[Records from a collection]
□ □ □ □ □ □ □
Definition age_one_day (it : Item) : Item :=
  mkItem (item_type it) (quantity it) (quality it)
         (days_since_created it + 1)%Z
         (current_durability it) (max_durability it).

(** The body of [daily_perish] over the entries of the dictionary: every
    stack is aged, spoiled stacks are collected, an entry keeps its place
    with the surviving stacks or is deleted when none survives. *)
Fixpoint perish_entries (d : dict (list Item)) : list Item * dict (list Item) :=
  match d with
  | [] => ([], [])
  | (item_type, stacks) :: rest =>
      let aged := map age_one_day stacks in
      let spoiled := filter is_spoiled aged in
      let surviving := filter (fun it => negb (is_spoiled it)) aged in
      let (spoiled_rest, rest') := perish_entries rest in
      (spoiled ++ spoiled_rest,
       match surviving with
       | [] => rest'
       | _ => (item_type, surviving) :: rest'
       end)
  end.

(** [Inventory.daily_perish]: the spoiled items and the inventory
    afterwards. *)
Definition daily_perish (inv : Inventory) : list Item * Inventory :=
  let (spoiled, d) := perish_entries (items inv) in
  (spoiled, set_items inv d).

(** Every stack of the inventory, in dictionary order. *)
Definition all_stacks (inv : Inventory) : list Item :=
  flat_map snd (items inv).

(** A tool of the given type that still works. *)
Definition functional_tool (ttype : string) (it : Item) : Prop :=
  tool_type it = Some ttype /\ 0 < current_durability it.

End Perish.

(* ===================================================================== *)
(** ** Inventories: bookkeeping of quantities *)

Module StockFacts.
Import Inv Perish.

Lemma dict_get_set_other {V : Type} (d : dict V) (k k0 : string) (x : V) :
  k <> k0 -> dict_get (dict_set d k x) k0 = dict_get d k0.
Proof.
  intros Hne. induction d as [|[k' v] d IH]; cbn [dict_set dict_get].
  - destruct (String.eqb_spec k k0); [contradiction | reflexivity].
  - destruct (String.eqb_spec k' k) as [->|Hk]; cbn [dict_get].
    + destruct (String.eqb_spec k k0); [contradiction | reflexivity].
    + rewrite IH. reflexivity.
Qed.

Lemma dict_get_set_eq {V : Type} (d : dict V) (k : string) (x : V) :
  dict_get (dict_set d k x) k = Some x.
Proof.
  induction d as [|[k' v] d IH]; cbn [dict_set dict_get].
  - rewrite String.eqb_refl. reflexivity.
  - destruct (String.eqb k' k) eqn:E; cbn [dict_get]; rewrite E;
      [reflexivity | exact IH].
Qed.

Lemma dict_set_same_value {V : Type} (d : dict V) (k : string) (x : V) :
  dict_get d k = Some x -> dict_set d k x = d.
Proof.
  induction d as [|[k' v] d IH]; cbn [dict_set dict_get]; intros Hget.
  - discriminate.
  - destruct (String.eqb k' k).
    + inversion Hget; subst. reflexivity.
    + rewrite IH by exact Hget. reflexivity.
Qed.
Definition pulled (objects : list (GeometryObject R)) (ia ib : string)
    (va vb : Point3 R) (s : R) : list (GeometryObject R) :=
  update_found (Some ib) (with_position (pull_b va vb s))
    (update_found (Some ia) (with_position (pull_a va vb s)) objects).

(** ** The rest of the scene store *)

Section StoreOperations.
Context {F : Type} {NF : Number F}.

Local Abbreviation Obj := (GeometryObject F).
Local Abbreviation Con := (Constraint F).

(** [a ?? b] for an overriding key: the patch's value when the key is
    present in the patch. *)
Definition override {A : Type} (patch old : option A) : option A :=
  match patch with
  | Some v => Some v
  | None => old
  end.

(** [{ ...o.data, ...data }]: the keys of the patch override those of
    the bag; an absent bag spreads as no keys. *)
Definition merge_data (old : option (ObjectData F)) (patch : ObjectData F)
    : ObjectData F :=
  match old with
  | Some d =>
      Build_ObjectData
        (override (position patch) (position d))
        (override (normal patch) (normal d))
        (override (radius patch) (radius d))
        (override (height patch) (height d))
        (override (data_p1 patch) (data_p1 d))
        (override (data_p2 patch) (data_p2 d))
        (override (data_points patch) (data_points d))
  | None => patch
  end.

Definition set_data (d : option (ObjectData F)) (o : Obj) : Obj :=
  Build_GeometryObject (obj_id o) (obj_type o) (obj_name o) (color o)
    (visible o) (selected o) (fixed o) (points o) d.

(** The state updater of [updateObject]. *)
Definition updateObject (id : string) (patch : ObjectData F)
    (prev : list Obj) : list Obj :=
  map (fun o =>
         if strict_eqb (obj_id o) (Some id)
         then set_data (Some (merge_data (data o) patch)) o
         else o)
    prev.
□ □ □ □ □ □ □
# ACTIVITY
Both the line containing "Definition daily_perish (inv" and the line containing "(** A tool of" belong in the answer. Print them and every line above that falls between them exactly, and no others.

# RESPONSE BOX
Definition daily_perish (inv : Inventory) : list Item * Inventory :=
  let (spoiled, d) := perish_entries (items inv) in
  (spoiled, set_items inv d).

(** Every stack of the inventory, in dictionary order. *)
Definition all_stacks (inv : Inventory) : list Item :=
  flat_map snd (items inv).

(** A tool of the given type that still works. *)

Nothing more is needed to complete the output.